Ralf Dujmovits (born 5 December 1961) is a German mountaineer. In May 2009 he became the 16th person, and the first German, to climb the 14 eight-thousanders.

==Early life==
Dujmovits was born in 1961 in Bühl, Baden-Württemberg. After completing his Abitur (final school exams) in 1981 he spent a year traveling around South America and climbing in the Andes before commencing his degree in medicine at the University of Heidelberg. He left the university after eight semesters and in 1985 began his training to become a certified mountain guide instead.

==Career==
Dujmovits' mountaineering career began with the German Alpine Club, where he worked as a guide and led clients on international expeditions including highest mountains on six of the seven continents. He also climbed extensively in the Alps, with and without clients, making successful ascents of the Matterhorn, the Eiger, Mont Blanc, the Grosshorn, Les Courtes, Laliderer, the Reissend Nollen, and peaks in the Engelhorn Range. In 1989, he left the German Alpine Club to start up his own trekking outfitter, Amical Alpin.

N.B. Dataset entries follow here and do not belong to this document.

(** What a created order tells about the run that created it. *)
Lemma Process_Ok_inv (order : OrderScalar A) (st st' : Store) (o : Order A) :
  Process om order st = (Ok o, st') ->
  exists p oc pm g sub ofp pmOutcome commissions vatAmount,
    FindProjectById om (ProjectId order) = Some p
    /\ PIsActive p = true
    /\ orderCurrency om order = Ok (Some oc)
    /\ orderFixedPackage om p (newCheck order p (Some oc) pm) = Ok (Some g, ofp)
    /\ head (geoip2.Subdivisions g) = Some sub
    /\ paymentMethodAmounts om order p (newCheck order p (Some oc) pm) pm (Some g)
       = Ok (pmOutcome, commissions, vatAmount)
    /\ orderPaymentMethod om order p pm pmOutcome commissions
         (orderDescription order (newOrder om order p (Some oc) oc g sub ofp vatAmount))
       = Ok o
    /\ InsertOrder om st o = (None, st').
Proof.
  unfold Process, mbind, M_bind, lift. intros HP.
  destruct (FindProjectById om (ProjectId order)) as [p|] eqn:Hp; [|done].
  destruct (PIsActive p) eqn:Hact; simpl in HP; [|done].
  destruct (orderCurrency om order) as [oCurrency|e|] eqn:Hcur; [|done..].
  destruct (match Signature order with
            | Some _ => checkSignature om (newCheck order p oCurrency None)
            | None => Ok tt
            end) as [[]|e|]; [|done..].
  destruct (match OsPaymentMethod order with
            | Some _ => _
            | None => Ok None
            end) as [pm|e|]; [|done..].
  destruct (orderFixedPackage om p (newCheck order p oCurrency pm))
    as [[gRecord ofp]|e|] eqn:Hofp; [|done..].
  destruct (checkProjectLimits om (newCheck order p oCurrency pm)) as [[]|e|]; [|done..].
  destruct (paymentMethodAmounts om order p (newCheck order p oCurrency pm) pm gRecord)
    as [[[pmOutcome commissions] vatAmount]|e|] eqn:Hamounts; [|done..].
  destruct (match OrderId order with
            | Some _ => checkProjectOrderIdUnique om order
            | None => mret tt
            end st) as [r st1] eqn:Hunique.
  assert (st1 = st) as ->.
  { destruct (OrderId order); [by eapply checkProjectOrderIdUnique_store|].
    by injection Hunique. }
  destruct r as [[]|e|]; [|done..].
  destruct (checkDynamicUrls order p) as [[]|e|]; [|done..].
  destruct oCurrency as [oc|]; simpl in HP; [|done].
  destruct gRecord as [g|]; simpl in HP; [|done].
  destruct (head (geoip2.Subdivisions g)) as [sub|] eqn:Hsub; simpl in HP; [|done].
  destruct (orderPaymentMethod om order p pm pmOutcome commissions
              (orderDescription order (newOrder om order p (Some oc) oc g sub ofp vatAmount)))
    as [nOrder|e|] eqn:Hpm; [|done..].
  unfold insertNewOrder in HP.
  destruct (InsertOrder om st nOrder) as [[e|] st2] eqn:Hins; [done|].
  injection HP as <- <-.
  by exists p, oc, pm, g, sub, ofp, pmOutcome, commissions, vatAmount.
Qed.
(** [showTestDetail(homePath)].  [None] is the TypeError of reading a
    member of a null [this.metadata]; no caller gets there. *)
Definition showTestDetail (homePath : string) (st : App) : option App :=
  let st := set_currentView "detail" st in
  match metadata st with
  | None => None
  | Some m =>
      let found := member m homePath in
      if negb (Member_truthy found) then Some (showError "Test data not found" st)
      else
        let data := fields found in
        let subject := or_else (get data "subject") (VStr "Unknown") in
        let results := detailResults homePath data in
        Some (set_content (detailHtml subject results) st)
  end.

(** The [filter] and [find] of [showReviewByChangeId]: the first key
    ending in [_home.html] whose Record has [change_id === changeId]. *)
Definition findHomeFile (m : Store) (changeId : string) : option string :=
  find
    (fun path =>
       let data := fields (member m path) in
       strict_eq_string (get data "change_id") changeId)
    (filter (fun path => endsWith path "_home.html") (keys m)).

(** [showReviewByChangeId(changeId)]; a null [this.metadata] is searched
    as the empty object. *)
Definition showReviewByChangeId (changeId : string) (st : App) : option App :=
  let homeFile :=
    findHomeFile (match metadata st with Some m => m | None => [] end) changeId in
  match homeFile with
  | Some homeFile =>
      if negb (String.eqb homeFile "") then showTestDetail homeFile st
      else Some (showError ("Review with change ID " ++ changeId ++ " not found") st)
  | None =>
      Some (showError ("Review with change ID " ++ changeId ++ " not found") st)
  end.

(** [handleRoute()]; [response] is how the fetch of [status.txt] ends if
    the route is the status page. *)
Definition handleRoute (response : Fetched) (st : App) : option App :=
  let hash := hash st in
  if startsWith hash "#review/" then
    let changeId := substring_from (String.length "#review/") hash in
    showReviewByChangeId changeId st
  else if String.eqb hash "#status" then Some (showStatus response st)
  else Some (showHome st).

End Embedding.
End Indirect.

(** ** [src/unnamed/part_000]: records addressed by git hash *)

Module Direct.
Section Embedding.
Context {host : Host}.

(** An element of [testRuns]. *)
Record Item : Type := {
  gitHash : string;
  data : Record
}.

(** The four required fields, read as a condition. *)
Definition complete (item : Item) : bool :=
  truthy_opt (get (data item) "patch_revision")
  && truthy_opt (get (data item) "change_id")
  && truthy_opt (get (data item) "subject")
  && truthy_opt (get (data item) "time_stamp").

(** The comparator of [testRuns.sort]. *)
Definition newestFirst (a b : Item) : Double :=
  Double_sub (parseFloat_or_0 (get (data b) "time_stamp"))
             (parseFloat_or_0 (get (data a) "time_stamp")).

(** [testRuns] of [showHome], sorted. *)
Definition testRuns (m : Store) : list Item :=
  sort newestFirst
    (filter complete
       (map (fun gitHash => {| gitHash := gitHash; data := fields (member m gitHash) |})
          (keys m))).

(** The body of the loop over [testRuns]: one table row. *)
Definition homeRow (item : Item) : string :=
  let data := data item in
  let gitHash := gitHash item in
  let timestamp := parseFloat (get data "time_stamp") in
  let readable := toLocaleString timestamp in
  let results := homeResults data in
  let enforcedResults := filter (fun r => enforced r) results in
  let optionalResults := filter (fun r => negb (enforced r)) results in
  let enforcedSummary := summarize enforcedResults in
  let optionalSummary := summarize optionalResults in
  nl
  ++ line 16 "<tr>"
  ++ line 20 ("<td><a href=" ++ q ("#review/" ++ escapeHtml (str gitHash))
              ++ ">Link</a></td>")
  ++ line 20 ("<td>" ++ escapeHtml (get data "subject") ++ "</td>")
  ++ line 20 ("<td><a href="
              ++ q ("https://review.whamcloud.com/plugins/gitiles/fs/lustre-release/+/"
                    ++ escapeHtml (str gitHash))
              ++ " target=" ++ q "_blank" ++ ">"
              ++ escapeHtml (str gitHash) ++ "</a></td>")
  ++ line 20 ("<td><a href="
              ++ q ("https://review.whamcloud.com/c/fs/lustre-release/+/"
                    ++ escapeHtml (get data "change_id"))
              ++ " target=" ++ q "_blank" ++ ">"
              ++ escapeHtml (get data "change_id") ++ "</a></td>")
  ++ line 20 ("<td>" ++ readable ++ "</td>")
  ++ line 20 ("<td>" ++ escapeHtml (Some (or_else (get data "total_runtime") (VStr "N/A")))
              ++ "</td>")
  ++ line 20 ("<td style=" ++ q ("color:" ++ color enforcedSummary ++ ";") ++ ">"
              ++ text enforcedSummary ++ "</td>")
  ++ line 20 ("<td style=" ++ q ("color:" ++ color optionalSummary ++ ";") ++ ">"
              ++ text optionalSummary ++ "</td>")
  ++ line 16 "</tr>"
  ++ spaces 12.
(** [a and b], [a or b] on conditions that may raise: the right operand is
    evaluated only when the left one does not decide. *)
Definition py_and (a b : result bool) : result bool :=
  x ← a; if x : bool then b else Ok false.

Definition py_or (a b : result bool) : result bool :=
  x ← a; if x : bool then Ok true else b.

(* ===================================================================== *)
(** ** The two plotting functions                                         *)
(* ===================================================================== *)

(** The test of both loops:
    [(row["start"] > start and row["start"] < end) or
     (row["end"] > start and row["end"] < end)]. *)
Definition crossing_in_plot (row : gmap string value) (start end_ : Z)
    : result bool :=
  py_or
    (py_and (v ← row_getitem row "start"; value_gt v start)
            (v ← row_getitem row "start"; value_lt v end_))
    (py_and (v ← row_getitem row "end"; value_gt v start)
            (v ← row_getitem row "end"; value_lt v end_)).

(** [row["start"] + (row["end"] - row["start"]) / 2], a timestamp or NaT. *)
Definition midpoint_of (row : gmap string value) : result value :=
  a ← row_getitem row "start";
  e ← row_getitem row "end";
  s ← row_getitem row "start";
  d ← value_sub e s;
  value_add_timedelta a (Timedelta_halved d).

(** [(midpoint - start).total_seconds() / (end - start).total_seconds()]
    for a midpoint that is a timestamp. *)
Definition label_position (midpoint start end_ : Z) : result Qc :=
  float_truediv (datetime.total_seconds (midpoint - start))
                (datetime.total_seconds (end_ - start)).

(** The same expression for the midpoint as the loops have it: with NaT
    for midpoint the dividend is NaN. *)
Definition label_position_of (midpoint : value) (start end_ : Z)
    : result value :=
  match midpoint with
  | VTime m => x ← label_position m start end_; Ok (VFloat x)
  | VNaT => nan_truediv (datetime.total_seconds (end_ - start))
  | _ => Raise TypeError
  end.

Definition Plot_Crossing_Intervals_body (start end_ : Z) (label : bool)
    (color : string) (row : gmap string value) : M unit :=
  in_plot ← lift (crossing_in_plot row start end_);
  if in_plot : bool then
    midpoint ← lift (midpoint_of row);
    (if label then
       let height : Qc := Q2Qc (9 # 10) in
       x ← lift (label_position_of midpoint start end_);
       text ← lift (row_getitem row "type" ≫= value_upper_replace);
       ax_text x height text transAxes color "center" "center"
     else mret ());;
    line_start ← lift (row_getitem row "start");
    ax_axvline line_start color "dashed";;
    line_end ← lift (row_getitem row "end");
    ax_axvline line_end color "dashed"
  else mret ().

Definition Plot_Crossing_Intervals (start end_ : Z) (label : bool)
    (color : string) : M unit :=
  rows ← crossings_iterrows;
  for_ rows (Plot_Crossing_Intervals_body start end_ label color).
Ltac sent_by request :=
  intros; unfold final, InvokeSync, InvokeAsync, HasNamespaceSupport,
    GetNamespaces, GetFunctions, mbind, M_bind, lift;
  destruct request as [[req|]|p]; [| reflexivity | reflexivity ];
  unfold Client_Do;
  match goal with |- context [client ?c ?q] =>
    destruct (client c q) as [[[sc [b|]]|] [e|]] end;
  finish_m.

Lemma InvokeSync_wire c ctx name inv :
  wire (final (InvokeSync c ctx name inv)) = sent (InvokeSync_request c ctx name inv).
Proof. sent_by (InvokeSync_request c ctx name inv). Qed.

Lemma InvokeAsync_wire c ctx name inv :
  wire (final (InvokeAsync c ctx name inv)) = sent (InvokeAsync_request c ctx name inv).
Proof. sent_by (InvokeAsync_request c ctx name inv). Qed.

Lemma HasNamespaceSupport_wire c ctx :
  wire (final (HasNamespaceSupport c ctx)) = sent (HasNamespaceSupport_request c ctx).
Proof. sent_by (HasNamespaceSupport_request c ctx). Qed.

Lemma GetNamespaces_wire c ctx :
  wire (final (GetNamespaces c ctx)) = sent (GetNamespaces_request c ctx).
Proof. sent_by (GetNamespaces_request c ctx). Qed.

Lemma GetFunctions_wire c ctx namespace :
  wire (final (GetFunctions c ctx namespace)) = sent (GetFunctions_request c ctx namespace).
Proof. sent_by (GetFunctions_request c ctx namespace). Qed.

(** X2. No operation retries: whatever the transport answers, a call hands it
    one request, the one it built, or none at all when it has no request
    to hand over. *)
Theorem one_request_per_call c ctx :
  (∀ name inv,
     wire (final (InvokeSync c ctx name inv)) = sent (InvokeSync_request c ctx name inv) ∧
     wire (final (InvokeAsync c ctx name inv)) = sent (InvokeAsync_request c ctx name inv)) ∧
  wire (final (HasNamespaceSupport c ctx)) = sent (HasNamespaceSupport_request c ctx) ∧
  wire (final (GetNamespaces c ctx)) = sent (GetNamespaces_request c ctx) ∧
  (∀ namespace,
     wire (final (GetFunctions c ctx namespace))
       = sent (GetFunctions_request c ctx namespace)) ∧
  (∀ o, (length (sent o) ≤ 1)%nat).
Proof.
  split_and!; intros;
    rewrite ?InvokeSync_wire, ?InvokeAsync_wire, ?HasNamespaceSupport_wire,
      ?GetNamespaces_wire, ?GetFunctions_wire; try done.
  destruct o as [[?|]|?]; simpl; lia.
Qed.

(** X3. The request of an invocation: a POST to [<url>/function/<name>]
    (sync) or [<url>/async-function/<name>] (async) that carries the
    caller's context and the payload as its body, the headers Content-Type
    and Content-Encoding whatever their values, even empty, and the
    Authorization header exactly when the client has credentials; nothing
    else. *)
Theorem Invoke_request_on_wire c e name inv :
  let headers :=
    with_credentials c
      (<["Content-Encoding" := [ContentEncoding inv]]>
         (<["Content-Type" := [ContentType inv]]> ∅)) in
  (∀ u, url_Parse (url c +:+ "/function/" +:+ name) = inl u →
        wire (final (InvokeSync c (liveContext e) name inv))
          = [mkRequest (liveContext e) "POST" u headers (Message inv)]) ∧
  (∀ u, url_Parse (url c +:+ "/async-function/" +:+ name) = inl u →
        wire (final (InvokeAsync c (liveContext e) name inv))
          = [mkRequest (liveContext e) "POST" u headers (Message inv)]).
Proof.
  cbn zeta. split; intros u Hu.
  - rewrite InvokeSync_wire.
    unfold InvokeSync_request, http_NewRequestWithContext, with_credentials.
    rewrite Hu. by destruct (credentials c).
  - rewrite InvokeAsync_wire.
    unfold InvokeAsync_request, http_NewRequestWithContext, with_credentials.
    rewrite Hu. by destruct (credentials c).
Qed.

(** X4. The requests of discovery: [HasNamespaceSupport] and [GetNamespaces]
    send the same request, a GET of [<url>/system/namespaces] with no body
    and no header but Authorization, which is there exactly when the
    client has credentials; [GetFunctions] sends such a GET of
    [<url>/system/functions], its query apart. *)
Theorem discovery_request_on_wire c e :
  (∀ u, url_Parse (url c +:+ "/system/namespaces") = inl u →
        wire (final (HasNamespaceSupport c (liveContext e)))
          = [mkRequest (liveContext e) "GET" u (with_credentials c ∅) None] ∧
        wire (final (GetNamespaces c (liveContext e)))
          = [mkRequest (liveContext e) "GET" u (with_credentials c ∅) None]) ∧
  (∀ u namespace, url_Parse (url c +:+ "/system/functions") = inl u →
        ∃ q, wire (final (GetFunctions c (liveContext e) namespace))
               = [mkRequest (liveContext e) "GET" (URL_set_RawQuery u q)
                    (with_credentials c ∅) None]).
Proof.
  split.
  - intros u Hu. rewrite HasNamespaceSupport_wire, GetNamespaces_wire.
    unfold HasNamespaceSupport_request, GetNamespaces_request,
      http_NewRequestWithContext, with_credentials.
    rewrite Hu. by destruct (credentials c).
  - intros u namespace Hu. rewrite GetFunctions_wire.
    unfold GetFunctions_request, http_NewRequestWithContext, with_credentials.
    rewrite Hu. destruct u as [s h p q f].
    destruct (credentials c); cbn;
      destruct (bool_decide (0 < String.length namespace)%nat); cbn; eauto.
Qed.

Dujmovits began climbing in the Himalaya and Karakorum in the 1990s, starting with successful ascents of Dhaulagiri I (1990), Mount Everest (1992), K2 (1994), Cho Oyu (1995), and Shisha Pangma (1997). He began to attract attention from the wider public in 1999, when his climb of the Eiger's north wall in Switzerland was publicized as a 33-hour-long live television broadcast. Dujmovits went on to summit Broad Peak (1999) and Gasherbrum II (2000), but it was not until he climbed Nanga Parbat in 2001 that he decided to attempt to climb all 14 mountains in the world above 8000 meters ("eight-thousanders"). In 2004, he climbed Annapurna I and Gasherbrum I within a two-month period, followed by ascents of Shisha Pangma (2005), Kangchenjunga (2006), Manaslu (2007), Broad Peak (2007), and Makalu (2008). On 20 May 2009, Dujmovits climbed Lhotse—his final 8000-metre peak—with his former wife Gerlinde Kaltenbrunner, Hirotaka Takeuchi and David Göttler. Dujmovits became the 16th person to climb all 14 eight-thousanders, and the first German person to do so.

Dujmovits returned to Mount Everest in 2012 for the sixth time, attempting to climb it without bottled oxygen (Mount Everest is the only eight-thousander he has not climbed without bottled oxygen). Although he did not reach the summit, while he was descending he took a photo of a long queue of climbers queuing to ascend the mountain; the photo subsequently went viral and was described by Outside magazine as "the year's most iconic photo" and "the image that embodied a disastrous year on Everest". In 2014, he and Darek Zaluski attempted to make the first winter ascent of Nanga Parbat, but abandoned the expedition, citing dangerous conditions.

Dujmovits has made more than 40 mountaineering expeditions in the Himalaya and Karakorum. In addition to climbing all 14 eight-thousanders, he has completed the Seven Summits challenge, which involves climbing the highest mountains on each continent.

==Personal life==
Dujmovits lives in the Black Forest, Germany.

In 2007, Dujmovits married his mountaineering partner Gerlinde Kaltenbrunner. They divorced in 2015. Later he married Canadian climber Nancy Hansen.